## Your instructions
Reproduce verbatim the lines of the material below, starting at the line with "induction 1 as [|y l Hy Hl IH]; cbn;" and ending at the line with "- case_bool_decide as", both inclusive; skip the rest.

## Record extracts
(* ===== verification/Controls.v ===== *)
(** * Optional request controls ([crates/forward/src/validation.rs])

    The shared parsers of optional JSON fields: a missing or null field is
    absent, any other value must have the declared type and domain. *)
From S2P Require Import Prelude Text Tariffs MeterUsage.

Definition Map : Type := list (string * Value).
Definition map_get (object : Map) (field : string) : option Value := get field (VObject object).

Definition optional_bool (object : Map) (field : string) : result string (option bool) :=
  match map_get object field with
  | None | Some VNull => Ok None
  | Some (VBool value) => Ok (Some value)
  | Some _ => Err field
  end.

Fixpoint optional_positive_u64 (object : Map) (fields : list string) : result string (option Z) :=
  match fields with
  | [] => Ok None
  | field :: rest =>
      match map_get object field with
      | None | Some VNull => optional_positive_u64 object rest
      | Some value =>
          ok_or (Some <$> (as_u64 value >>? (fun n => if 0 <? n then Some n else None))) field
      end
  end.

(** A field is present when it has a value other than null. *)
Definition present (object : Map) (field : string) : option Value :=
  match map_get object field with Some VNull | None => None | Some v => Some v end.
Definition positive_u64 (v : Value) (n : Z) : Prop := as_u64 v = Some n /\ 0 < n.
(** [field] with value [v] is the first present alias. *)
Definition first_present (object : Map) (fields : list string) (field : string) (v : Value) : Prop :=
  exists before after, fields = before ++ field :: after /\
    Forall (fun f => present object f = None) before /\ present object field = Some v.

Lemma optional_positive_u64_unfold object field rest :
  optional_positive_u64 object (field :: rest)
  = match present object field with
    | None => optional_positive_u64 object rest
    | Some v => ok_or (Some <$> (as_u64 v >>? (fun n => if 0 <? n then Some n else None))) field
    end.
Proof. unfold present. cbn [optional_positive_u64]. by destruct (map_get object field) as [[]|]. Qed.
Lemma first_present_cons object fields f field v : present object f = None ->
  first_present object (f :: fields) field v <-> first_present object fields field v.
Proof.
  intros Hf. split.
  - intros ([|b before] & after & Heq & Hb & Hv); injection Heq as -> ->; [congruence|].
    apply Forall_cons in Hb as [_ Hb]. by exists before, after.
  - intros (before & after & -> & Hb & Hv). exists (f :: before), after. split; [done|]. by split; [constructor|].
Qed.
Lemma first_present_head object fields f v field w : present object f = Some v ->
  first_present object (f :: fields) field w <-> field = f /\ w = v.
Proof.
  intros Hf. split.
  - intros ([|b before] & after & Heq & Hb & Hv); injection Heq as -> ->; [split; congruence|].
    apply Forall_cons in Hb as [Hb _]. congruence.
  - intros [-> ->]. exists [], fields. repeat split; [constructor|done].
Qed.

Lemma positive_filter v :
  (as_u64 v >>? (fun n => if 0 <? n then Some n else None)) = None <-> (forall n, ~ positive_u64 v n).
Proof.
  unfold positive_u64. destruct (as_u64 v) as [n|]; cbn; [|split; [intros _ n [? _]|]; done].
  destruct (Z.ltb_spec 0 n); split; try done.
  - intros H'. exfalso. apply (H' n). done.
  - intros _ k [? ?]. simplify_eq. lia.
Qed.
Lemma positive_filter_Some v n :
  (as_u64 v >>? (fun n => if 0 <? n then Some n else None)) = Some n <-> positive_u64 v n.
Proof.
  unfold positive_u64. destruct (as_u64 v) as [k|]; cbn; [|split; [|intros []]; done].
  destruct (Z.ltb_spec 0 k); split; [intros; by simplify_eq|by intros [? ?]|done|intros [? ?]; simplify_eq; lia].
Qed.

Lemma optional_bool_cases object field :
  (optional_bool object field = Ok None <-> present object field = None) /\
  (forall b, optional_bool object field = Ok (Some b) <-> present object field = Some (VBool b)) /\
  (forall f, optional_bool object field = Err f
     <-> f = field /\ exists v, present object field = Some v /\ forall b, v <> VBool b).
Proof. unfold optional_bool, present. destruct (map_get object field) as [[]|]; naive_solver. Qed.
Lemma optional_positive_u64_cases object fields :
  (optional_positive_u64 object fields = Ok None <-> Forall (fun f => present object f = None) fields) /\
  (forall n, optional_positive_u64 object fields = Ok (Some n)
     <-> exists f v, first_present object fields f v /\ positive_u64 v n) /\
  (forall f, optional_positive_u64 object fields = Err f
     <-> exists v, first_present object fields f v /\ forall n, ~ positive_u64 v n).
Proof.
  induction fields as [|f rest IH].
  - cbn. split_and!; [by split| |].
    + intros n. split; [done|]. intros (g & v & (before & after & Heq & _) & _). by destruct before.
    + intros g. split; [done|]. intros (v & (before & after & Heq & _) & _). by destruct before.
  - rewrite optional_positive_u64_unfold. destruct (present object f) as [v|] eqn:Hf.
    + split_and!.
      * split; [by destruct (as_u64 v >>? _)|]. intros [? _]%Forall_cons. congruence.
      * intros n. setoid_rewrite (first_present_head object rest f v _ _ Hf). rewrite ok_or_Ok. split.
        -- destruct (as_u64 v >>? _) as [k|] eqn:E; [|done]. intros ?; simplify_eq/=.
           exists f, v. by rewrite <- positive_filter_Some.
        -- intros (g & w & [-> ->] & Hp). apply positive_filter_Some in Hp. by rewrite Hp.
      * intros g. setoid_rewrite (first_present_head object rest f v _ _ Hf). split.
        -- destruct (as_u64 v >>? _) as [k|] eqn:E; [done|]. intros ?; simplify_eq/=.
           exists v. by rewrite <- positive_filter.
        -- intros (w & [-> ->] & Hp). apply positive_filter in Hp. by rewrite Hp.
    + setoid_rewrite Forall_cons. setoid_rewrite (fun g w => first_present_cons object rest f g w Hf).
      destruct IH as (IH1 & IH2 & IH3). split_and!; [|done..]. rewrite IH1. naive_solver.
Qed.

(** Request controls fail closed.  An integer control is absent exactly when
    every alias is missing or null; it has a value exactly when the first present
    alias is a positive 64-bit integer, which is then the value; it is an error,
    naming that alias, exactly when the first present alias is anything else - a
    later well-formed alias never rescues it.  A boolean control is absent, read
    or an error on the same terms. *)
Theorem controls_fail_closed (object : Map) (fields : list string) (field : string) :
  (optional_positive_u64 object fields = Ok None <-> Forall (fun f => present object f = None) fields) /\
  (forall n, optional_positive_u64 object fields = Ok (Some n)
     <-> exists f v, first_present object fields f v /\ positive_u64 v n) /\
  (forall f, optional_positive_u64 object fields = Err f
     <-> exists v, first_present object fields f v /\ forall n, ~ positive_u64 v n) /\
  (optional_bool object field = Ok None <-> present object field = None) /\
  (forall b, optional_bool object field = Ok (Some b) <-> present object field = Some (VBool b)) /\
  (forall f, optional_bool object field = Err f
     <-> f = field /\ exists v, present object field = Some v /\ forall b, v <> VBool b).
Proof.
  pose proof (optional_positive_u64_cases object fields) as (? & ? & ?).
  pose proof (optional_bool_cases object field) as (? & ? & ?). done.
Qed.
(* ===== verification/Waits.v ===== *)
(** * Quiet waits and orderings shared by the planes

    [smooth_step] of [crates/forward/src/proxy.rs], the wait before another round
    of a rotation, in milliseconds, and [sort_by] of a slice (a stable sort) by an
    integer key vector. *)
From S2P Require Import Prelude.

Definition clamp (lo hi z : Z) : Z := Z.max lo (Z.min hi z).
Definition smooth_step (hint_secs remaining_ms : Z) : option Z :=
  if remaining_ms =? 0 then None
  else Some (clamp 250 2000 (Z.max 0 hint_secs * 1000) `min` remaining_ms).

(** Lexicographic order of key vectors. *)
Fixpoint lex_le (a b : list Z) : bool :=
  match a, b with
  | [], _ => true
  | _ :: _, [] => false
  | x :: a, y :: b => (x <? y) || ((x =? y) && lex_le a b)
  end.
Lemma lex_le_refl a : lex_le a a = true.
Proof. induction a as [|x a IH]; cbn; [done|]. by rewrite Z.eqb_refl, IH, orb_true_r. Qed.
Lemma lex_le_trans a b c : lex_le a b = true -> lex_le b c = true -> lex_le a c = true.
Proof.
  revert b c. induction a as [|x a IH]; intros [|y b] [|z c]; cbn; try done.
  rewrite !orb_true_iff, !andb_true_iff, !Z.ltb_lt, !Z.eqb_eq.
  intros [?|[-> H1]] [?|[<- H2]]; [left; lia..|]. right. split; [done|]. by eapply IH.
Qed.
Lemma lex_le_total a b : lex_le a b = false -> lex_le b a = true.
Proof.
  revert b. induction a as [|x a IH]; intros [|y b]; cbn; try done.
  rewrite orb_false_iff, andb_false_iff, orb_true_iff, andb_true_iff, Z.ltb_ge, Z.eqb_neq, Z.ltb_lt, Z.eqb_eq.
  intros [H1 [H2|H2]]; [left; lia|]. destruct (Z.eq_dec y x); [right; auto|left; lia].
Qed.

Section Sort.
  Context {A : Type} (key : A -> list Z).
Fixpoint insert_sorted (x : A) (l : list A) : list A :=
  match l with
  | [] => [x]
  | y :: l => if lex_le (key y) (key x) then y :: insert_sorted x l else x :: y :: l
  end.
Definition sort_by (l : list A) : list A := foldl (fun acc x => insert_sorted x acc) [] l.

Inductive ordered_by : list A -> Prop :=
| ordered_nil : ordered_by []
| ordered_cons x l : Forall (fun y => lex_le (key x) (key y) = true) l -> ordered_by l -> ordered_by (x :: l).

Lemma insert_sorted_perm x l : insert_sorted x l ≡ₚ x :: l.
Proof.
  induction l as [|y l IH]; cbn; [done|]. destruct (lex_le _ _); [|done]. rewrite IH. by constructor.
Qed.
Lemma insert_sorted_ordered x l : ordered_by l -> ordered_by (insert_sorted x l).
Proof.
  induction 1 as [|y l Hy Hl IH]; cbn; [repeat constructor|]. destruct (lex_le (key y) (key x)) eqn:E.
  - constructor; [|done]. rewrite insert_sorted_perm. by constructor.
  - apply lex_le_total in E. constructor; [|by constructor]. constructor; [done|].
    eapply Forall_impl; [exact Hy|]. intros z Hz. by eapply lex_le_trans.
Qed.
Lemma sort_by_spec l : sort_by l ≡ₚ l /\ ordered_by (sort_by l).
Proof.
  unfold sort_by. assert (H : forall acc, ordered_by acc ->
    foldl (fun acc x => insert_sorted x acc) acc l ≡ₚ acc ++ l /\ ordered_by (foldl (fun acc x => insert_sorted x acc) acc l)).
  { induction l as [|x l IH]; intros acc Ha; cbn; [by rewrite app_nil_r|].
    destruct (IH _ (insert_sorted_ordered x acc Ha)) as [H1 H2]. split; [|done].
    rewrite H1, insert_sorted_perm. cbn. by rewrite Permutation_middle. }
  apply (H []). constructor.
Qed.
Lemma ordered_head x l y : ordered_by (x :: l) -> y ∈ x :: l -> lex_le (key x) (key y) = true.
Proof.
  inversion 1 as [|? ? Hx _]; subst. intros [->|Hy]%elem_of_cons; [apply lex_le_refl|].
  rewrite Forall_forall in Hx. by apply Hx.
Qed.
Lemma ordered_find (p : A -> bool) l x y : ordered_by l -> List.find p l = Some x -> y ∈ l -> p y = true ->
  lex_le (key x) (key y) = true.
Proof.
  induction 1 as [|z l Hz Hl IH]; cbn; [done|]. destruct (p z) eqn:E.
  - intros [= <-] Hy _. eapply ordered_head; [by constructor|done].
  - intros Hf [->|Hy]%elem_of_cons Hp; [congruence|]. by apply IH.
Qed.
(** Stability: elements of equal keys keep their order. *)
Definition with_key_of (k : list Z) (l : list A) : list A := List.filter (fun x => bool_decide (key x = k)) l.
Lemma with_key_cons k x l : with_key_of k (x :: l) = (if bool_decide (key x = k) then [x] else []) ++ with_key_of k l.
Proof. unfold with_key_of. cbn. by case_bool_decide. Qed.
Lemma insert_sorted_with_key k x l : ordered_by l ->
  with_key_of k (insert_sorted x l) = with_key_of k l ++ (if bool_decide (key x = k) then [x] else []).
Proof.
  induction 1 as [|y l Hy Hl IH]; cbn [insert_sorted]; [by rewrite with_key_cons, app_nil_r|].
  destruct (lex_le (key y) (key x)) eqn:E; rewrite !with_key_cons.
  - by rewrite IH, (assoc_L (++)).
  - case_bool_decide as Ex; [|by rewrite app_nil_r].
    assert (Hne : forall z, lex_le (key y) (key z) = true -> key z <> k) by congruence.
    rewrite (bool_decide_false (key y = k)) by (apply Hne, lex_le_refl).
    assert (Hnil : with_key_of k l = []); [|by rewrite Hnil].
    clear IH Hl. induction Hy as [|z l Hz Hy IH]; [done|]. by rewrite with_key_cons, bool_decide_false by auto.
Qed.
Lemma sort_by_stable k l : with_key_of k (sort_by l) = with_key_of k l.
Proof.
  unfold sort_by. assert (H : forall acc, ordered_by acc ->
    with_key_of k (foldl (fun acc x => insert_sorted x acc) acc l) = with_key_of k acc ++ with_key_of k l).
  { induction l as [|x l IH]; intros acc Ha; cbn [foldl]; [by rewrite app_nil_r|].
    rewrite IH by (by apply insert_sorted_ordered). rewrite insert_sorted_with_key, <- (assoc_L (++)) by done.
    by rewrite (with_key_cons k x l). }
  apply (H []). constructor.
Qed.
End Sort.
(** C36: the verdict about a subscription's token is exact.  After any interleaving
    of probes, served turns, operator revivals and kills, roster replacements,
    imports of durable rows, slot and cooling operations on any subscriptions, a
    subscription is dead exactly when, on its current account, an operator killed
    it, or the imported row said so, or clean probes rejected its token: at least
    twice counting the imported failures, the last one at least 300 seconds after
    the first of the series.  The account is wiped by a successful probe, a served
    turn, a revival of a known subscription and a new token (seen by a probe, a
    roster or an imported row), replaced by an imported row, and forgotten when a
    roster omits the subscription while it does not cool.  It is healthy exactly
    when nothing of that kind stands against it; on an account without kill and
    import the recorded times and reason are those of the rejections.  The row
    written for it restores that verdict in another process that knows the same
    token, and none in one that knows another. *)
Theorem pool_verdict_exact (token_fp : string -> string) (p : Pool) (email : string) (ops : list op) (s : Sub)
    (Hnew : live p !! email = None) (Ht : timed ops) (Hs : s_email s = email) :
  let q := run token_fp p ops in
  let acc := account_of token_fp p email ops in
  let restored := import_health token_fp [health_row email (entry q email)] (mkPool [s] ∅) in
  (is_auth_dead q email = true <->
     a_killed acc = true \/ start_state acc = Dead
     \/ (a_ev acc <> [] /\ 2 <= start_streak acc + Z.of_nat (length (a_ev acc)) /\ 300 <= last_at (a_ev acc) - series_first acc)) /\
  (auth_state (auth (entry q email)) = Healthy <-> a_killed acc = false /\ start_state acc = Healthy /\ a_ev acc = []) /\
  auth_token_fp (auth (entry q email)) = a_fp acc /\
  (a_start acc = None -> a_killed acc = false -> auth (entry q email) = auth_of (a_fp acc) (a_ev acc)) /\
  (a_fp acc = "" \/ a_fp acc = token_fp (s_token s) -> auth (entry restored email) = auth (entry q email)) /\
  (a_fp acc <> "" -> a_fp acc <> token_fp (s_token s) -> auth (entry restored email) = auth_of (token_fp (s_token s)) []).
Proof.
  cbv zeta. pose proof (account_tracks token_fp p email ops Hnew Ht) as [Hf Hst Hk _ Hb].
  set (acc := account_of token_fp p email ops) in *. set (q := run token_fp p ops) in *. pose proof (start_streak_nonneg acc).
  assert (Hdead : is_auth_dead q email = bool_decide (auth_state (auth (entry q email)) = Dead)).
  { unfold is_auth_dead, entry. by destruct (live q !! email). }
  pose proof (row_restores token_fp email s (entry q email) Hs ltac:(lia)) as Hrow. cbv zeta in Hrow. rewrite Hf in Hrow.
  assert (Hc : condemned acc = true <->
    a_ev acc <> [] /\ 2 <= start_streak acc + Z.of_nat (length (a_ev acc)) /\ 300 <= last_at (a_ev acc) - series_first acc).
  { unfold condemned. rewrite !andb_true_iff, negb_true_iff, bool_decide_eq_false, !Z.leb_le. tauto. }
  rewrite Hdead, bool_decide_eq_true, Hst, <- Hc. unfold verdict. split_and!.
  - destruct (decide (start_state acc = Dead)) as [E|E]; [rewrite bool_decide_true by done|rewrite bool_decide_false by done];
      destruct (a_killed acc), (condemned acc); cbn; destruct (a_ev acc); intuition congruence.
  - assert (Hev : a_ev acc = [] -> condemned acc = false) by (unfold condemned; by intros ->).
    destruct (decide (start_state acc = Dead)) as [E|E]; [rewrite bool_decide_true by done|rewrite bool_decide_false by done];
      destruct (a_killed acc); cbn; try (split; [done|intros (? & ? & ?); congruence]).
    destruct (condemned acc) eqn:Ec; [split; [done|intros (_ & _ & ?%Hev); done]|]. destruct (a_ev acc); intuition congruence.
  - done.
  - done.
  - intros Hfp. rewrite Hrow. destruct (negb _ && negb _) eqn:E; [|done].
    rewrite andb_true_iff, !negb_true_iff, !bool_decide_eq_false in E. tauto.
  - intros Hn1 Hn2. by rewrite Hrow, !bool_decide_false.
Qed.

Definition demo_sub : Sub := mkSub "a" "token" "" "prod" "max20".
Definition demo_pool : Pool := mkPool [demo_sub] ∅.
Definition demo_fp (_ : string) : string := "f1".
(** A failure imported at start-up counts towards the series of a later probe. *)
Definition demo_row : SubHealth := mkHealth "a" "suspect" 1 100 100 401 0 "" "f1".
Definition demo_history : list op :=
  [Imported [demo_row]; Used "a" 150; Used "b" 160; Probe "b" 403 "f2" 200; Cooled "a" 30 300; Probe "a" 429 "f1" 350; Probe "a" 403 "f1" 400].
Lemma pool_verdict_exact_witness :
  is_auth_dead (run demo_fp demo_pool demo_history) "a" = true /\ is_auth_dead (run demo_fp demo_pool demo_history) "b" = false /\
  auth (entry (import_health demo_fp [health_row "a" (entry (run demo_fp demo_pool demo_history) "a")] (mkPool [demo_sub] ∅)) "a")
    = auth (entry (run demo_fp demo_pool demo_history) "a").
Proof.
  assert (Ht : timed demo_history).
  { split_and!; [repeat constructor; cbn; lia|repeat constructor; cbn; width_lia|cbn; width_lia|].
    repeat constructor; cbn; width_lia. }
  pose proof (pool_verdict_exact demo_fp demo_pool "a" demo_history demo_sub eq_refl Ht eq_refl) as H.
  change (account_of demo_fp demo_pool "a" demo_history) with (mkAccount "f1" (Some demo_row) false [(403, 400)]) in H. cbn zeta in H.
  destruct H as (Hd & _ & _ & _ & Hr & _). split_and!; [|by vm_compute|apply Hr; by right].
  apply Hd. right. right. split; [done|]. vm_compute. split; discriminate.
Defined.
(** A dead subscription that leaves the roster and returns with the same token is
    healthy again, while one that cools keeps its record. *)
Example roster_flap_revives :
  let dead := (kill 400 "a" "permission_error" demo_pool).2 in
  let back := fun p => (replace_subs (fun t => t) 500 [demo_sub] (replace_subs (fun t => t) 450 [] p).2).2 in
  is_auth_dead dead "a" = true /\ is_auth_dead (back dead) "a" = false /\
  is_auth_dead (back (cool 400 "a" 100 dead)) "a" = true.
Proof. by vm_compute. Qed.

## Result of the task
  induction 1 as [|y l Hy Hl IH]; cbn; [repeat constructor|]. destruct (lex_le (key y) (key x)) eqn:E.
  - constructor; [|done]. rewrite insert_sorted_perm. by constructor.
  - apply lex_le_total in E. constructor; [|by constructor]. constructor; [done|].
    eapply Forall_impl; [exact Hy|]. intros z Hz. by eapply lex_le_trans.
Qed.
Lemma sort_by_spec l : sort_by l ≡ₚ l /\ ordered_by (sort_by l).
Proof.
  unfold sort_by. assert (H : forall acc, ordered_by acc ->
    foldl (fun acc x => insert_sorted x acc) acc l ≡ₚ acc ++ l /\ ordered_by (foldl (fun acc x => insert_sorted x acc) acc l)).
  { induction l as [|x l IH]; intros acc Ha; cbn; [by rewrite app_nil_r|].
    destruct (IH _ (insert_sorted_ordered x acc Ha)) as [H1 H2]. split; [|done].
    rewrite H1, insert_sorted_perm. cbn. by rewrite Permutation_middle. }
  apply (H []). constructor.
Qed.
Lemma ordered_head x l y : ordered_by (x :: l) -> y ∈ x :: l -> lex_le (key x) (key y) = true.
Proof.
  inversion 1 as [|? ? Hx _]; subst. intros [->|Hy]%elem_of_cons; [apply lex_le_refl|].
  rewrite Forall_forall in Hx. by apply Hx.
Qed.
Lemma ordered_find (p : A -> bool) l x y : ordered_by l -> List.find p l = Some x -> y ∈ l -> p y = true ->
  lex_le (key x) (key y) = true.
Proof.
  induction 1 as [|z l Hz Hl IH]; cbn; [done|]. destruct (p z) eqn:E.
  - intros [= <-] Hy _. eapply ordered_head; [by constructor|done].
  - intros Hf [->|Hy]%elem_of_cons Hp; [congruence|]. by apply IH.
Qed.
(** Stability: elements of equal keys keep their order. *)
Definition with_key_of (k : list Z) (l : list A) : list A := List.filter (fun x => bool_decide (key x = k)) l.
Lemma with_key_cons k x l : with_key_of k (x :: l) = (if bool_decide (key x = k) then [x] else []) ++ with_key_of k l.
Proof. unfold with_key_of. cbn. by case_bool_decide. Qed.
Lemma insert_sorted_with_key k x l : ordered_by l ->
  with_key_of k (insert_sorted x l) = with_key_of k l ++ (if bool_decide (key x = k) then [x] else []).
Proof.
  induction 1 as [|y l Hy Hl IH]; cbn [insert_sorted]; [by rewrite with_key_cons, app_nil_r|].
  destruct (lex_le (key y) (key x)) eqn:E; rewrite !with_key_cons.
  - by rewrite IH, (assoc_L (++)).
  - case_bool_decide as Ex; [|by rewrite app_nil_r].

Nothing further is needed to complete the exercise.